Karl-Heinz Büschemann und Moritz Koch

Wenn es sein muss, greift Kanzlerin Angela Merkel schnell zum Telefon, um auf dem kurzen Wege mit Amtskollegen in anderen Hauptstädten zu sprechen. In der vergangenen Woche telefonierte sie gleich zweimal mit Wladimir Putin, dem russischen Ministerpräsidenten. Es ging um Opel, ob der russische Staat bereit sei, sich an dem angeschlagenen Autobauer Opel zu beteiligen.

Hat Opel zur Chefsache erklärt: Kanzlerin Angela Merkel (Foto: Foto: AP)

Am vergangenen Freitag telefonierte die Kanzlerin in der gleichen Sache mit dem US-Präsidenten Barack Obama. Sogleich ging sie in die Details, fragte nach der Höhe der Lizenzgebühren, die Opel für die Nutzung von Patenten an die bisherige Muttergesellschaft General Motors zahlen müsse. Ein anderes Thema war, ob General Motors (GM) erlauben werde, dass Opel auch Autos nach China liefert.

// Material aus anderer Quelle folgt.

(** * bell HTTPClient: the response-reading state machine

    A shallow embedding of
    [components/spotify/cspot/bell/src/HTTPClient.cpp]: the URL splitter and
    request serializer of [executeImpl], the header parser [readHeaders], the
    buffer primitive [skip], the body decoder [read] and [readToString],
    together with the C library routines they call.  Bytes are [ascii],
    C strings are [list ascii] read up to their first NUL, [size_t] is a
    32-bit unsigned integer carried in [Z] with its wrap-around written out
    (the target is the ESP32). *)

From Stdlib Require Import ZArith Ascii String List Lia Bool.
From stdpp Require Import base option list strings gmap.

Local Open Scope Z_scope.

(** ** Machine integers *)

Module Mach.

Definition size_bits : Z := 32.
Definition SIZE_MOD : Z := 2 ^ size_bits.
Definition LONG_MAX : Z := 2 ^ 31 - 1.
Definition LONG_MIN : Z := - 2 ^ 31.
Definition ULONG_MAX : Z := 2 ^ 32 - 1.

(** Conversion to [size_t], and the result of [size_t] arithmetic. *)
Definition to_size (z : Z) : Z := z mod SIZE_MOD.

(** Conversion to [uint16_t]. *)
Definition to_u16 (z : Z) : Z := z mod 2 ^ 16.

Definition is_size (z : Z) : Prop := 0 <= z < SIZE_MOD.

End Mach.
Export Mach.

(** ** C strings *)

Module CStr.

Definition NUL : ascii := "000"%char.
Definition CR : ascii := "013"%char.
Definition LF : ascii := "010"%char.

(** A string literal as its bytes. *)
Definition bytes (s : string) : list ascii := list_ascii_of_string s.

(** A [char *] is modelled by the bytes from the pointer to the end of the
    storage it points into; the C string it denotes ends at the first NUL
    (the end of the storage stands for the terminator of a [std::string]). *)
Fixpoint strlen (s : list ascii) : nat :=
  match s with
  | [] => O
  | c :: s' => if Ascii.eqb c NUL then O else S (strlen s')
  end.

(** The [std::string] built from a C string pointer. *)
Definition cstr (s : list ascii) : list ascii := take (strlen s) s.

(** [strchr(s, c)] for [c] other than NUL: offset of the first [c]. *)
Fixpoint strchr (s : list ascii) (c : ascii) : option nat :=
  match s with
  | [] => None
  | x :: s' =>
      if Ascii.eqb x c then Some O
      else if Ascii.eqb x NUL then None
      else S <$> strchr s' c
  end.

Fixpoint is_prefix (p s : list ascii) : bool :=
  match p, s with
  | [], _ => true
  | a :: p', b :: s' => Ascii.eqb a b && is_prefix p' s'
  | _ :: _, [] => false
  end.

(** [strstr(s, needle)] for a non-empty needle without NUL: offset of the
    first occurrence before the terminator. *)
Fixpoint strstr (s needle : list ascii) : option nat :=
  match s with
  | [] => None
  | x :: s' =>
      if is_prefix needle s then Some O
      else if Ascii.eqb x NUL then None
      else S <$> strstr s' needle
  end.

Definition tolower (c : ascii) : ascii :=
  let n := nat_of_ascii c in
  if (65 <=? n)%nat && (n <=? 90)%nat then ascii_of_nat (n + 32) else c.

(** [strncmp(a, b, n) == 0]. *)
Fixpoint strncmp_eq (a b : list ascii) (n : nat) : bool :=
  match n with
  | O => true
  | S n' =>
      let x := hd NUL a in
      let y := hd NUL b in
      if Ascii.eqb x y
      then (if Ascii.eqb x NUL then true else strncmp_eq (tl a) (tl b) n')
      else false
  end.

(** [strncasecmp(a, b, n) == 0]. *)
Fixpoint strncasecmp_eq (a b : list ascii) (n : nat) : bool :=
  match n with
  | O => true
  | S n' =>
      let x := tolower (hd NUL a) in
      let y := tolower (hd NUL b) in
      if Ascii.eqb x y
      then (if Ascii.eqb x NUL then true else strncasecmp_eq (tl a) (tl b) n')
      else false
  end.

Definition isspace (c : ascii) : bool :=
  let n := nat_of_ascii c in
  ((9 <=? n)%nat && (n <=? 13)%nat) || (n =? 32)%nat.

Längst ein Thema wie Terrorismus oder Klimaschutz

In der Nacht zum Pfingstsamstag stand fest, dass Amerika und Russland die wichtigsten Partner der Kanzlerin bei der Rettung von Opel sind. GM geht unter Regie des Weißen Hauses in die Insolvenz, wird zum Staatsunternehmen und bleibt mit 35 Prozent an Opel beteiligt. Der russische Staat übernimmt durch die Sberbank ebenfalls 35 Prozent. Der kanadisch-österreichischen Zulieferer Magna, der mit den russischen Partnern paktiert, bekommt weitere 20 Prozent. Daneben fallen die zehn Prozent, die Opel-Händler und -Mitarbeiter übernehmen werden, kaum noch ins Gewicht. Die Bundesregierung garantiert Opel Kredite und Bürgschaften für den Autohersteller für 4,5 Milliarden Euro. Opel ist im Griff von drei Regierungen.

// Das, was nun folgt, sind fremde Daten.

(** * askrene: the layered network view and its query engine

    A shallow embedding of [plugins/askrene/askrene.c].  Amounts are
    64-bit unsigned integers written as [Z] with their range made explicit;
    the graph, layers and reservation table are records and lists. *)

From Stdlib Require Import ZArith Lia Bool List String QArith Qround Permutation.
From stdpp Require Import base list.
Import ListNotations.

Open Scope Z_scope.

(** ** Machine integers and amounts *)

Definition u64_max : Z := 2 ^ 64 - 1.

Definition u64_wrap (x : Z) : Z := x mod 2 ^ 64.

(** [AMOUNT_MSAT(-1ULL)]: the "unbounded" maximum. *)
Definition AMOUNT_MSAT_MAX : Z := u64_max.

(** [amount_msat_sub]: fails (returns [None], leaving the output untouched)
    on underflow. *)
Definition amount_msat_sub (a b : Z) : option Z :=
  if a <? b then None else Some (a - b).


(** [amount_sat_to_msat]: fails when [sat * 1000] overflows a [u64]. *)
Definition amount_sat_to_msat (sat : Z) : option Z :=
  if u64_max <? sat * 1000 then None else Some (sat * 1000).

(** ** fp16: tiny floating point numbers *)

(** Modelled from the spec: [common/fp16.h] ([u64_to_fp16], [fp16_to_u64]) is
    not part of the sources.  The spec describes a "16-bit compressed float",
    lossy but monotonic, with 0 for 0.  We take the layout of a 5-bit exponent
    over an 11-bit mantissa with an implicit leading bit; values below 2^11
    are stored as they are, and values beyond the largest exponent saturate
    to the largest code. *)
Definition FP16_MANTISSA_BITS : Z := 11.
Definition FP16_EXPONENT_BITS : Z := 5.

Definition fp16_to_u64 (v : Z) : Z :=
  let mantissa_bits := Z.land v (Z.ones FP16_MANTISSA_BITS) in
  let exponent := Z.shiftr v FP16_MANTISSA_BITS in
  if exponent =? 0 then mantissa_bits
  else Z.shiftl (Z.lor (Z.shiftl 1 FP16_MANTISSA_BITS) mantissa_bits)
                (exponent - 1).

(** Modelled from the spec: see [fp16_to_u64]. *)
Definition u64_to_fp16 (val : Z) (round_up : bool) : Z :=
  if val <? Z.shiftl 1 FP16_MANTISSA_BITS then val
  else
    let shift := Z.log2 val - FP16_MANTISSA_BITS in
    let mant := Z.shiftr val shift in
    let lost := negb (Z.land val (Z.ones shift) =? 0) in
    let mant := if round_up && lost then mant + 1 else mant in
    let '(mant, shift) :=
      if mant =? Z.shiftl 1 (FP16_MANTISSA_BITS + 1)
      then (Z.shiftr mant 1, shift + 1) else (mant, shift) in
    let exponent := shift + 1 in
    if Z.shiftl 1 FP16_EXPONENT_BITS <=? exponent then Z.ones 16
    else Z.lor (Z.shiftl exponent FP16_MANTISSA_BITS)
               (mant - Z.shiftl 1 FP16_MANTISSA_BITS).

(** ** Identifiers *)

(** A node id: the 33-byte compressed public key read as a big-endian
    number. *)
Definition node_id := Z.

(** [struct short_channel_id] is a [u64]. *)
Definition short_channel_id := Z.

Record short_channel_id_dir := mk_scidd {
  scidd_scid : short_channel_id;
  scidd_dir : Z
}.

Die Autoindustrie ist für die Mächtigen der Welt längst ein Kernthema wie der internationale Terrorismus, die Energieversorgung oder der Klimaschutz. Deshalb trat am Montagabend Präsident Barack Obama selbst vor die Fernsehkameras, um den Amerikanern die GM-Insolvenz zu erklären. Es werde "schmerzhaft für viele Amerikaner sein, die sich über Generationen auf General Motors verlassen haben", sagte Obama. Sein Ziel sei es aber, dem Unternehmen "wieder auf die Beine zu helfen".

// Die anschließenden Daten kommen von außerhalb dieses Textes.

(** Lines 49-60 on the store: one array more, holding the candidates (or
    those pushed before the throw); nothing else is written. *)
Lemma getDeployableContractEntities_heap (w : Heap.World) :
  exists more : list ContractEntity,
    Heap.getDeployableContractEntities w
    = (match deployableOf (Heap.hardhat w) with
       | Some _ => Ok (List.length (Heap.entityArrays w))
       | None => Throw ContractFactoryError
       end,
       {| Heap.hardhat := Heap.hardhat w;
          Heap.entityArrays := (Heap.entityArrays w ++ [more])%list;
          Heap.stringArrays := Heap.stringArrays w |})
    /\ (forall entities, deployableOf (Heap.hardhat w) = Some entities -> more = entities).
Proof.
  destruct w as [h arrays strings].
  unfold Heap.getDeployableContractEntities, Heap.hbind at 1, Heap.onRuntime,
    getAllFullyQualifiedNames.
  unfold Heap.hbind at 1, Heap.newEntityArray.
  cbn [Heap.hardhat Heap.entityArrays Heap.stringArrays].
  destruct (collectDeployable_heap (allFullyQualifiedNames h) h arrays [] strings)
    as (more & Hrun & Hmore).
  exists more. unfold Heap.hbind. rewrite Hrun. unfold deployableOf.
  split; [|exact Hmore].
  destruct (entitiesOf h (allFullyQualifiedNames h)); reflexivity.
Qed.

(** One round of the [forEach], on the array of strings it allocated. *)
Lemma forEachCallback_step (errorData : string) (h : Hre)
    (arrays : list (list ContractEntity)) (before : list (list string))
    (pushed : list string) (contractEntity : ContractEntity) :
  Heap.forEachCallback errorData (List.length before) contractEntity
    {| Heap.hardhat := h;
       Heap.entityArrays := arrays;
       Heap.stringArrays := (before ++ [pushed])%list |}
  = (Ok tt,
     {| Heap.hardhat := h;
        Heap.entityArrays := arrays;
        Heap.stringArrays := (before ++ [forEachBody errorData pushed contractEntity])%list |}).
Proof.
  unfold Heap.forEachCallback, forEachBody, Heap.pushString, Heap.hret.
  destruct (tryDecode errorData contractEntity); [|reflexivity].
  cbn [Heap.hardhat Heap.entityArrays Heap.stringArrays].
  now rewrite updateAt_last.
Qed.

(** The [forEach] of lines 66-83 reads the array of entities and pushes to
    the array of strings it allocated: from place [i] on, the successful
    decodes of the elements from [i] on are pushed, and no other array is
    written. *)
Lemma forEachFrom_heap (errorData : string) (h : Hre)
    (arrays : list (list ContractEntity)) (before : list (list string))
    (candidates : nat) :
  forall (count i : nat) (pushed : list string),
    count + i = List.length (nth candidates arrays []) ->
    Heap.forEachFrom candidates (Heap.forEachCallback errorData (List.length before)) count i
      {| Heap.hardhat := h;
         Heap.entityArrays := arrays;
         Heap.stringArrays := (before ++ [pushed])%list |}
    = (Ok tt,
       {| Heap.hardhat := h;
          Heap.entityArrays := arrays;
          Heap.stringArrays :=
            (before ++ [(pushed
                           ++ successfulDecodes errorData
                                (skipn i (nth candidates arrays [])))%list])%list |}).
Proof.
  induction count as [|count IH]; intros i pushed Hcount.
  - simpl in Hcount. subst i. rewrite skipn_all. simpl. now rewrite app_nil_r.
  - cbn [Heap.forEachFrom]. unfold Heap.hbind at 1, Heap.entityAt.
    cbn [Heap.hardhat Heap.entityArrays Heap.stringArrays].
    destruct (nth_error (nth candidates arrays []) i) as [entity|] eqn:Hentity.
    + unfold Heap.hbind. rewrite forEachCallback_step.
      rewrite IH by lia.
      rewrite (skipn_nth_error _ _ _ Hentity).
      unfold forEachBody, Js.push. simpl.
      destruct (tryDecode errorData entity); simpl;
        [now rewrite <- app_assoc | reflexivity].
    + apply nth_error_None in Hentity. lia.
Qed.

(** Lines 64-85 on the store: one array of strings more, holding the
    matches of the entities in the array given; nothing else is written. *)
Lemma matchCustomErrors_heap (errorData : string) (candidates : nat) (w : Heap.World) :
  Heap.matchCustomErrors errorData candidates w
  = (Ok (List.length (Heap.stringArrays w)),
     {| Heap.hardhat := Heap.hardhat w;
        Heap.entityArrays := Heap.entityArrays w;
        Heap.stringArrays :=
          (Heap.stringArrays w
             ++ [matchCustomErrors errorData (nth candidates (Heap.entityArrays w) [])])%list |}).
Proof.
  destruct w as [h arrays strings].
  unfold Heap.matchCustomErrors, Heap.hbind at 1, Heap.newStringArray.
  cbn [Heap.hardhat Heap.entityArrays Heap.stringArrays].
  unfold Heap.hbind at 1, Heap.forEach, Heap.hbind at 1, Heap.entityCount.
  cbn [Heap.hardhat Heap.entityArrays Heap.stringArrays].
  rewrite forEachFrom_heap by lia.
  rewrite matchCustomErrors_successfulDecodes. reflexivity.
Qed.

(** Lines 102-129 on the store: the value is that of [decodeErrorData] on
    the runtime, and the arrays there were are kept. *)
Lemma decodeErrorData_heap (errorData textIndent : string) (w : Heap.World) :
  exists w' : Heap.World,
    Heap.decodeErrorData errorData textIndent w
    = (fst (decodeErrorData errorData textIndent (Heap.hardhat w)), w')
    /\ Heap.keeps w w'.
Proof.
  rewrite decodeErrorData_run, decodeCustomErrorData_run. cbn [fst].
  unfold Heap.decodeErrorData, Heap.decodeCustomErrorData, Heap.hbind.
  destruct (getDeployableContractEntities_heap w) as (more & Hrun & Hmore).
  rewrite Hrun.
  destruct (deployableOf (Heap.hardhat w)) as [entities|].
  - rewrite (Hmore entities eq_refl), matchCustomErrors_heap.
    unfold Heap.stringsOf, Heap.ofResult.
    cbn [Heap.hardhat Heap.entityArrays Heap.stringArrays].
    rewrite !nth_middle. cbn [orThrow rbind].
    eexists. split; [reflexivity|].
    split; [reflexivity|]. split; eexists; reflexivity.
  - cbn [orThrow rbind].
    eexists. split; [reflexivity|].
    split; [reflexivity|]. split; [eexists; reflexivity|].
    exists []. now rewrite app_nil_r.
Qed.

Der Mann im Weißen Haus ist zum obersten Konkursverwalter der US-Autobranche geworden, der schon vor einem Monat bei Chrysler die geordnete Insolvenz einleitete. Der Konkurs von GM hat für Obama politische Implikationen, die kaum abzuschätzen sind.

Wettstreit um Opel

Unter der Aufsicht Washingtons wird GM mehr als 20.000 Arbeiter entlassen und tausenden von Händlern kündigen, gerade in den Industriezentren des Mittleren Westens, auf die Obama für seine Wiederwahl angewiesen ist. Der Präsident, der seinen Wahlsieg im November auch der Unterstützung der Autogewerkschaft UAW verdankte, zwang die Belegschaft, Errungenschaften abzugeben, die sie einst in erbitterten Arbeitskämpfen erstritten hatte.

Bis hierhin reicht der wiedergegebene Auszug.